Watching in Tongues: Multilingualism on American Television in the 21st Century
by James Mitchell (Salve Regina University, USA)
James Mitchell's book manuscript, 'Watching in Tongues: Multilingualism on American Television in the 21st Century', is an original and innovative study that offers a valuable research contribution. It analyzes second language speakers and second language use on television, which is a promising research area, and it will help spark further work in the area. Arguing for the usefulness of studying applied linguistics on television, Mitchell deploys textual analysis to explicate how the television programs sometimes critique and sometimes reinforce stereotypes about second-language speakers, depending on the context. The book engages a multidisciplinary audience and would interest scholars and students in applied linguistics, such as second language acquisition and sociolinguistics, as well as in television studies, media studies, popular culture studies, and intercultural communication. Watching in Tongues is accessible and engaging and would be a useful textbook for an introductory linguistics course.
Leigh H. Edwards
Professor, Department of English
Florida State University
This book explores ideas and issues related to second language (L2) speakers and L2 use as portrayed on American television. It examines many examples of television depictions of L2 speakers and L2 use collected in the first decades of the 21st century. The book is divided into four three-chapter sections.
“Humor and Homicide” looks at two aspects of the inclusion of L2 speakers and L2 use on television: L2 use or speakers depicted to create humor in various ways, especially through miscommunication or misunderstanding, and L2 knowledge used to solve crimes in the detective/police procedural genre. The section describes the reasons behind these phenomena, how they work, and the messages they convey to viewers. “Language Learning” explores how both adult and child language acquisition is represented and misrepresented on American television, with analysis of realistic vs. non-realistic depictions. “Subtitles and Stereotypes” explores the ways in which L2 speakers are often negatively depicted on television, their portrayal based on stereotypes. This work specifically investigates the role that subtitles play in leading viewers to such conclusions, employing the idea of language subordination, a process that devalues non-standard language while validating the norms and beliefs of the dominant group. Also considered are ways in which stereotypes are sometimes used to undermine negative perspectives on L2 speakers. “Language Attitudes and Mediation” evaluates depictions of second languages used as tools of mediation in both historical and satirical terms as well as the feelings these portrayals engender in viewers.
In short, this work asks questions that have not previously been posed about L2 use on television, and it provides answers that not only shed light on issues of the representation of language learning and language use, but also constitute a lens through which American society as a whole might be understood.
Part I: Humor & Homicide
Chapter 1: I Will Not Sugar-Jacket How Much of a Cheapsteak You Are! Second Language Use at the Crossroads of Humor and Social Commentary
Chapter 2: Psych, You Thought This Show Was in English!

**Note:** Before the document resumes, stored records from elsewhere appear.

(** * planetastic: the dump1090 to Meshtastic connector

    A shallow embedding of [planetastic.py]: the SBS-1 line parser
    ([parse_adsb_message]), the per-aircraft merge and the rate-limited
    dispatch ([process_adsb_message]), the message formatter
    ([format_meshtastic_message]) and the reconnecting stream reader
    ([connect_to_dump1090]).

    Conventions of the model:
    - a Python dictionary is a finite map with string keys, a Python
      object a tagged union ([value]), a string a sequence of code points
      below 256;
    - an exception is an explicit outcome ([Raised]); the tables
      [aircraft_db] and [last_sent_time] are threaded through
      [process_adsb_message] as a state record, and what a call did to
      them before it raised stays done;
    - the numeric builtins of the interpreter ([int], [float], [abs],
      [format]) are a type class, with binary64 arithmetic as its
      reference instance;
    - a clock reading is a float, as [time.time()] returns it, and the
      update interval an int; the difference of two readings is rounded
      as the float subtraction rounds it;
    - a sink returns when it is called, and what it is sent is recorded;
    - the network is a script of sessions, one for each pass of the
      reader's loop, and what the reader does is a list of events. *)

From Stdlib Require Import String Ascii ZArith QArith List Lia.
From stdpp Require Import base gmap strings list fin_maps pretty.

Local Open Scope string_scope.
Local Open Scope list_scope.
Local Open Scope Z_scope.

(** ** Text: the [str] methods the program calls

    A string is a sequence of code points below 256. *)

Module Str.

(** [str.isspace] on one code point below 256: tab to carriage return,
    the four separators 0x1c-0x1f, space, NEL (0x85) and no-break space
    (0xa0). This is the set [str.strip()] removes. *)
Definition is_space (c : ascii) : bool :=
  let n := N_of_ascii c in
  ((9 <=? n)%N && (n <=? 13)%N) || ((28 <=? n)%N && (n <=? 32)%N)
  || (n =? 133)%N || (n =? 160)%N.

Fixpoint lstrip (s : string) : string :=
  match s with
  | String c s' => if is_space c then lstrip s' else s
  | EmptyString => EmptyString
  end.

Fixpoint rstrip (s : string) : string :=
  match s with
  | EmptyString => EmptyString
  | String c s' =>
      match rstrip s' with
      | EmptyString => if is_space c then EmptyString else String c EmptyString
      | r => String c r
      end
  end.

(** [s.strip()] *)
Definition strip (s : string) : string := lstrip (rstrip s).

(** [s.split(sep)] for a one-character separator: never the empty list. *)
Fixpoint split (sep : ascii) (s : string) : list string :=
  match s with
  | EmptyString => [EmptyString]
  | String c s' =>
      if Ascii.eqb c sep then EmptyString :: split sep s'
      else match split sep s' with
           | f :: fs => String c f :: fs
           | [] => [String c EmptyString]
           end
  end.

(** Number of occurrences of a character. *)
Fixpoint count (c : ascii) (s : string) : nat :=
  match s with
  | EmptyString => 0%nat
  | String d s' => ((if Ascii.eqb d c then 1 else 0) + count c s')%nat
  end.

(** Apply [f] to the last element of a list. *)
Fixpoint map_last {A : Type} (f : A -> A) (l : list A) : list A :=
  match l with
  | [] => []
  | [x] => [f x]
  | x :: l' => x :: map_last f l'
  end.

End Str.

(** ** Python values and exceptions *)

Inductive exn : Type :=
  | ValueError
  | TypeError
  | OverflowError
  | AttributeError.

Inductive outcome (A : Type) : Type :=
  | Returned (a : A)
  | Raised (e : exn).
Arguments Returned {A} a.
Arguments Raised {A} e.

#[global] Instance outcome_ret : MRet outcome := @Returned.
#[global] Instance outcome_bind : MBind outcome := fun A B k x =>
  match x with
  | Returned a => k a
  | Raised e => Raised e
  end.

(** A [for] loop over a list whose body may raise. *)
Fixpoint for_each {A S : Type} (body : S -> A -> outcome S) (xs : list A) (s : S)
  : outcome S :=
  match xs with
  | [] => Returned s
  | x :: xs' => s' ← body s x; for_each body xs' s'
  end.

(** A Python object, over the type [F] of floats. *)
Inductive value (F : Type) : Type :=
  | VNone
  | VStr (s : string)
  | VInt (z : Z)
  | VFloat (f : F)
  | VBool (b : bool).
Arguments VNone {F}.
Arguments VStr {F} s.
Arguments VInt {F} z.
Arguments VFloat {F} f.
Arguments VBool {F} b.

(** The interpreter's numeric builtins. The program only calls them; what
    they compute is fixed by the interpreter, so the development is
    parametric in them and a reference instance ([Float64.builtins]) is
    given further down for evaluation. [None] stands for the builtin
    raising (ValueError for the two parsers and for [int_to_str],
    OverflowError for [float_of_int]). *)
Class PyBuiltins (pyfloat : Type) : Type := {
  int_of_str : string -> option Z;        (* int(s), s a str *)
  float_of_str : string -> option pyfloat; (* float(s), s a str *)
  int_of_float : pyfloat -> outcome Z;     (* int(x), x a float *)
  float_of_int : Z -> option pyfloat;      (* float(n), n an int *)
  float_zero : pyfloat;                    (* the literal 0.0 *)
  float_truthy : pyfloat -> bool;          (* bool(x) *)
  float_abs : pyfloat -> pyfloat;          (* abs(x) *)
  float_ge0 : pyfloat -> bool;             (* x >= 0 *)
  float_sub : pyfloat -> pyfloat -> pyfloat; (* x - y *)
  float_gt_int : pyfloat -> Z -> bool;     (* x > n, n an int *)
  float_fmt2 : pyfloat -> string;          (* format(x, '.2f') *)
  float_repr : pyfloat -> string;          (* format(x, '') *)
  int_to_str : Z -> option string          (* format(n, ''), n an int *)
}.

Chapter 3: Second-language Sleuths Solve Mysteries: Decoding foreign language use in popular crime and detective television
Part II: Language Learning
Chapter 4: Xiaolin Monks Master Metaphor: Acquisition of L2 Idioms in Children's Television
Chapter 5: Ugly French: Learning a second language as an adult
Chapter 6: Let’s Learn A New Language, America! Fact and Fiction in Representations of Language Learning and Loss on TV
Part III: Subtitles and Stereotypes
Chapter 7: Tu Vuo’ Fa’ L’Americano: Italian Use on Primetime TV
Chapter 8: How I Met Your Foreign Boyfriend: What Primetime TV Tells Us About Popular Attitudes Toward L2 English Speakers
Chapter 9: Subtitling Language Subordination: Linguistic and Ethnic Stereotyping on TV
Part IV: Language Attitudes and Mediation
Chapter 10: From SNL to Nashville: Attitudes toward learning Spanish in American Pop Culture
Chapter 11: Repeating History: Immigrant and First-Gen Children Mediate America on TV
Chapter 12: The Bridge to Sweden
Epilogue: Xiaolin Monks Revisited
James G. Mitchell, Ph.D. graduated from Goucher College (Towson, MD) in 1996 with degrees in biochemistry and French. He went on to earn his Ph.D. in Romance Studies with a specialization in Second Language Acquisition from Cornell University (Ithaca, NY) in 2001. Since 2001, he has been employed as a professor at a variety of institutions from large state universities to small liberal arts colleges. Since 2006, he has been at Salve Regina University (Newport RI) where he is currently Associate Professor of French, Italian, and Linguistics. His overarching research specialization is second language acquisition, specifically aspects of classroom acquisition and second language pedagogy.